What is required: Your response should consist solely of the lines from the one containing "foldl assign ∅ E" through the end of the data, copied exactly.

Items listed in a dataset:
--------
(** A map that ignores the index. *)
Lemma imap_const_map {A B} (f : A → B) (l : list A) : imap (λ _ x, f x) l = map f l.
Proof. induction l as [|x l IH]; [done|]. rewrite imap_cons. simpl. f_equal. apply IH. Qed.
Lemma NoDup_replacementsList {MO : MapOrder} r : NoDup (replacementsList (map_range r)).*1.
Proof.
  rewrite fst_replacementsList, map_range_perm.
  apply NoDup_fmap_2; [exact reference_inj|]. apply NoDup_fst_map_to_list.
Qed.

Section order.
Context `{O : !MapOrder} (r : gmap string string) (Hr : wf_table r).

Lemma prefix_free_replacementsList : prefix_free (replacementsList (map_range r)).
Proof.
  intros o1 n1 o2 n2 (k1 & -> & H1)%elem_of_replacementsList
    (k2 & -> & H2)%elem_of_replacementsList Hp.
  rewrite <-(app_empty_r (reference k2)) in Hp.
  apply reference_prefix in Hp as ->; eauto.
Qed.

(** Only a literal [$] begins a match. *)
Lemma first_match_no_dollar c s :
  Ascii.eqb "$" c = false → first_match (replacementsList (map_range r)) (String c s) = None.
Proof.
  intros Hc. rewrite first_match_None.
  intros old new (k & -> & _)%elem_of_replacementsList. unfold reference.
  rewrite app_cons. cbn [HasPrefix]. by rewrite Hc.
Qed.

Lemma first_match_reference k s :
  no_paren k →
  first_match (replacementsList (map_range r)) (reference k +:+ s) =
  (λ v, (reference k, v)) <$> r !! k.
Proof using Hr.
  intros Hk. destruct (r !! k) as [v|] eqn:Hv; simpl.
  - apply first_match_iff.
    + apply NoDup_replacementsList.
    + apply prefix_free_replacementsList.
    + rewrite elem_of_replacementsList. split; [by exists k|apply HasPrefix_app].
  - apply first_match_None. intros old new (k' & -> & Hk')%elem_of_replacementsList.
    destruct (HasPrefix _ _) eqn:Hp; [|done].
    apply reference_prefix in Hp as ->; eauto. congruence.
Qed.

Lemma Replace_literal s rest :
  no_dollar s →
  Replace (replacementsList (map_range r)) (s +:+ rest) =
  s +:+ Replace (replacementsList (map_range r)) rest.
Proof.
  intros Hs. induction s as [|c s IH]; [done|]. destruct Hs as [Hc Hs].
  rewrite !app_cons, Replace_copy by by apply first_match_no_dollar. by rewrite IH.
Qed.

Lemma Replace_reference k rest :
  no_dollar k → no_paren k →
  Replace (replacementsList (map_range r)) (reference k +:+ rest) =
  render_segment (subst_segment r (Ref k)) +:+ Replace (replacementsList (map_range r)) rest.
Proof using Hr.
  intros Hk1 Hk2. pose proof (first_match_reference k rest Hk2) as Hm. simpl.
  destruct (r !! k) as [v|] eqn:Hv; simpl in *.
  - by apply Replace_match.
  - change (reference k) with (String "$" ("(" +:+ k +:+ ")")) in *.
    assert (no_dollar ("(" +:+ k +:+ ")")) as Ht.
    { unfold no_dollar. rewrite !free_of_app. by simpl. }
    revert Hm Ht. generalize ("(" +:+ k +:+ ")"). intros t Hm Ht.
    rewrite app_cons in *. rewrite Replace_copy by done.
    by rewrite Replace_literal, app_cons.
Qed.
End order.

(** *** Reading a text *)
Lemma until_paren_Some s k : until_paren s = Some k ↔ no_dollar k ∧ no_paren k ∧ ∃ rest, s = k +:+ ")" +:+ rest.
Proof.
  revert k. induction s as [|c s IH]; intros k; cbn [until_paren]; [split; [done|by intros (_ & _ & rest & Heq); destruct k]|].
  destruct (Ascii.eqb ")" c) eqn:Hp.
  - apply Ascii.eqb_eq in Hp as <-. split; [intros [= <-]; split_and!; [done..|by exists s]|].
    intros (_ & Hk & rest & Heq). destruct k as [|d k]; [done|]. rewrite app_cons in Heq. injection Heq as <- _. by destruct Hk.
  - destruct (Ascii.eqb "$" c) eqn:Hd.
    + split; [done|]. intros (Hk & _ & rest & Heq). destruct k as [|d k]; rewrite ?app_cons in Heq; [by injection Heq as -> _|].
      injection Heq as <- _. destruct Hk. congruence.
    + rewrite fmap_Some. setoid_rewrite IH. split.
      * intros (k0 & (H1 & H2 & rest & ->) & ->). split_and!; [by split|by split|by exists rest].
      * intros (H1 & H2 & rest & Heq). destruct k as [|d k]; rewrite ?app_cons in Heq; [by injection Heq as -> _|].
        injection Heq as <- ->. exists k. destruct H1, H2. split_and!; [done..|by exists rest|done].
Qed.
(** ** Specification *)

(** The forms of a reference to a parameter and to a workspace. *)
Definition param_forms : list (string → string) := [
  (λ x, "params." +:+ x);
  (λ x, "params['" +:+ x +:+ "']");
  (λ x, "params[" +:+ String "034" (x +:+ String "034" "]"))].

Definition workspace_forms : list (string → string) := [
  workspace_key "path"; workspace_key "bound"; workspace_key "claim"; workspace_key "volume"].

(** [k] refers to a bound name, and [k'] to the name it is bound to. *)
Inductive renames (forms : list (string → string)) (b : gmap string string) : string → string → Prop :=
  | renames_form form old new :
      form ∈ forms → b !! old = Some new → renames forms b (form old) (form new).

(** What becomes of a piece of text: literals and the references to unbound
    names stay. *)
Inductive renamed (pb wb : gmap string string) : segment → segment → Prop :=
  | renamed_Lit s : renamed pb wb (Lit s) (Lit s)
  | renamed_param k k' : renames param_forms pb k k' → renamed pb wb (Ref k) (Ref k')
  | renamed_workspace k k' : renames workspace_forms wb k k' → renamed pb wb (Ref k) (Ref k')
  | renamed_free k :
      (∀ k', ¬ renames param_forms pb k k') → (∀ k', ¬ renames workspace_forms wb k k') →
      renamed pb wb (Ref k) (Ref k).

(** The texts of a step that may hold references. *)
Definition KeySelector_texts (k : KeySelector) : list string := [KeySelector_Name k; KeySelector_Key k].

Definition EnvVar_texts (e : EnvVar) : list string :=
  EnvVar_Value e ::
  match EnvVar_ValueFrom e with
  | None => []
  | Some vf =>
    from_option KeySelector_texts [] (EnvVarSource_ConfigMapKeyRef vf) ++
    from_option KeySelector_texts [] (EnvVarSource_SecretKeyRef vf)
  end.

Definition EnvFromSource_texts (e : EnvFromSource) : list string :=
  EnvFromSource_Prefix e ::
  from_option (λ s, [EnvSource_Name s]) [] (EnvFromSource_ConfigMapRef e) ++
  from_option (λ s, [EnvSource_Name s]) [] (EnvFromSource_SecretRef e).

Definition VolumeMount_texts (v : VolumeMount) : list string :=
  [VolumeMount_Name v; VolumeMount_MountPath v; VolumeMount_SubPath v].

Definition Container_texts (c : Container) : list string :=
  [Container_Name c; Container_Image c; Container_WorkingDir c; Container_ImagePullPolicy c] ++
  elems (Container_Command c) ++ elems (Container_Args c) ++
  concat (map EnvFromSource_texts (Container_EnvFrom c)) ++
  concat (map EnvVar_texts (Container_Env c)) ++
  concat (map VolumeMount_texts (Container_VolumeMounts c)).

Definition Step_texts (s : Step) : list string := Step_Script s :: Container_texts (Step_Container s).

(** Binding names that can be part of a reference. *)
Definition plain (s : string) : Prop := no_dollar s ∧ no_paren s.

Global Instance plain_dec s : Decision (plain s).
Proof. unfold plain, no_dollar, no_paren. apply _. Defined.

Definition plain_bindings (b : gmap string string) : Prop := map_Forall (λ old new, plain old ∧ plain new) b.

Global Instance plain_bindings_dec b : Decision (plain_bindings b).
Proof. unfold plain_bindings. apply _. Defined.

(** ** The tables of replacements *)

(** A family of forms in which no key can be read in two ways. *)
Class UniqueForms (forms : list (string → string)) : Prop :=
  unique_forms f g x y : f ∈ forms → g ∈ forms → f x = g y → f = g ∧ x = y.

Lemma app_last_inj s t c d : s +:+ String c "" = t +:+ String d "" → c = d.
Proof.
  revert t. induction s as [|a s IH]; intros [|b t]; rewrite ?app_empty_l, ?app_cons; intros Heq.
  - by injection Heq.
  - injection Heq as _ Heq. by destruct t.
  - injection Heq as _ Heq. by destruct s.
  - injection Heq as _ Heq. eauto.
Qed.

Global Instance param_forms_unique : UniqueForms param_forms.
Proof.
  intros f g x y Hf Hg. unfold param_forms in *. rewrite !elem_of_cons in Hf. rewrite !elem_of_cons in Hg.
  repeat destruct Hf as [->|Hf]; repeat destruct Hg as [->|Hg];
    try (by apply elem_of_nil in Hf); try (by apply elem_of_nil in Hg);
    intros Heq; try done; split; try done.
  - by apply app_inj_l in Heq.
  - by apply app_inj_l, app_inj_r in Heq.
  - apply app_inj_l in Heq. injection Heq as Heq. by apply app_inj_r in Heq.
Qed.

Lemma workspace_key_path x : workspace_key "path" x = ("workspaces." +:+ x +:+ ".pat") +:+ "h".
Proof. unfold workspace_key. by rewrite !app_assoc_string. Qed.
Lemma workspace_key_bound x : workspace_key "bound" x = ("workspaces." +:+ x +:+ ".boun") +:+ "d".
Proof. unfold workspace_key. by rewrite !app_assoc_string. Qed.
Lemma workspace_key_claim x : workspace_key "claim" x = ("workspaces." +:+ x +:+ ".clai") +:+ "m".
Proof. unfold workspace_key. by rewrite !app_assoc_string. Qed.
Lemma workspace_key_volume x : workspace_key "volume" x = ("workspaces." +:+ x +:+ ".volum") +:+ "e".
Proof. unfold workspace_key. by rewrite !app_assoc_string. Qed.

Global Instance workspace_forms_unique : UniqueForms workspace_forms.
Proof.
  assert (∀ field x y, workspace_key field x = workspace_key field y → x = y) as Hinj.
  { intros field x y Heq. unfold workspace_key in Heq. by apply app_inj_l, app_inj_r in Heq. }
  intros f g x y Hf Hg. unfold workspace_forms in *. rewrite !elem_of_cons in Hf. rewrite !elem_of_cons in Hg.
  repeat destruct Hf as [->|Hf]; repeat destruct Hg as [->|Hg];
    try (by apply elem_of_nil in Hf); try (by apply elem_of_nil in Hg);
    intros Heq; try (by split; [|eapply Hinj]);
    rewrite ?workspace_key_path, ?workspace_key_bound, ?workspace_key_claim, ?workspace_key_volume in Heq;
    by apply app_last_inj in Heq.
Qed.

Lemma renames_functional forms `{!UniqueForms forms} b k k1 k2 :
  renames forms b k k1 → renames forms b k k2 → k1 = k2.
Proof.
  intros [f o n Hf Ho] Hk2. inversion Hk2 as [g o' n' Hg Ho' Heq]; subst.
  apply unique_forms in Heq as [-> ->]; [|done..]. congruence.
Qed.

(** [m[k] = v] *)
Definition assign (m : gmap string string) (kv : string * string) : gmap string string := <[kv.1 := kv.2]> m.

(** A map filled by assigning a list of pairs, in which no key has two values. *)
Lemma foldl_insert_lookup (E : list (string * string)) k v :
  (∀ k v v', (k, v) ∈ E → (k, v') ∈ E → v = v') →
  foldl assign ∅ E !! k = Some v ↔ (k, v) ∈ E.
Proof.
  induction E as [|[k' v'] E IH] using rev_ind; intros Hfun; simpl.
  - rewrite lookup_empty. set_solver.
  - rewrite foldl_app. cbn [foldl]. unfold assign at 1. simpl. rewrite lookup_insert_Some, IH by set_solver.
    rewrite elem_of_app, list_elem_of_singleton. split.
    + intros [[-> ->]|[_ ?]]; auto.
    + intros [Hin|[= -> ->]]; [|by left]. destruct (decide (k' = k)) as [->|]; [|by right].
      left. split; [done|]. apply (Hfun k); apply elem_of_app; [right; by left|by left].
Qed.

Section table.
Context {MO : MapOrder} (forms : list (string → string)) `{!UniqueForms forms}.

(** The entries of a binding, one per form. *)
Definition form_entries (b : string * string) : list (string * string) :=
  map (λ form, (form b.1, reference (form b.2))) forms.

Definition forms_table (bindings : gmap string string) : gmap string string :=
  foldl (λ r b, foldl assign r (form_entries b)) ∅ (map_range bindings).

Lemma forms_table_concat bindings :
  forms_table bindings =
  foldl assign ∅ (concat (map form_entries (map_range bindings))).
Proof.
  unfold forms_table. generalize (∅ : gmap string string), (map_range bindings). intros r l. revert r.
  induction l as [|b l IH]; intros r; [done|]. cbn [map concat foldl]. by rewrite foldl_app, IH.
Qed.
--------
Result of the exercise:
  foldl assign ∅ E !! k = Some v ↔ (k, v) ∈ E.
Proof.
  induction E as [|[k' v'] E IH] using rev_ind; intros Hfun; simpl.
  - rewrite lookup_empty. set_solver.
  - rewrite foldl_app. cbn [foldl]. unfold assign at 1. simpl. rewrite lookup_insert_Some, IH by set_solver.
    rewrite elem_of_app, list_elem_of_singleton. split.
    + intros [[-> ->]|[_ ?]]; auto.
    + intros [Hin|[= -> ->]]; [|by left]. destruct (decide (k' = k)) as [->|]; [|by right].
      left. split; [done|]. apply (Hfun k); apply elem_of_app; [right; by left|by left].
Qed.

Section table.
Context {MO : MapOrder} (forms : list (string → string)) `{!UniqueForms forms}.

(** The entries of a binding, one per form. *)
Definition form_entries (b : string * string) : list (string * string) :=
  map (λ form, (form b.1, reference (form b.2))) forms.

Definition forms_table (bindings : gmap string string) : gmap string string :=
  foldl (λ r b, foldl assign r (form_entries b)) ∅ (map_range bindings).

Lemma forms_table_concat bindings :
  forms_table bindings =
  foldl assign ∅ (concat (map form_entries (map_range bindings))).
Proof.
  unfold forms_table. generalize (∅ : gmap string string), (map_range bindings). intros r l. revert r.
  induction l as [|b l IH]; intros r; [done|]. cbn [map concat foldl]. by rewrite foldl_app, IH.
Qed.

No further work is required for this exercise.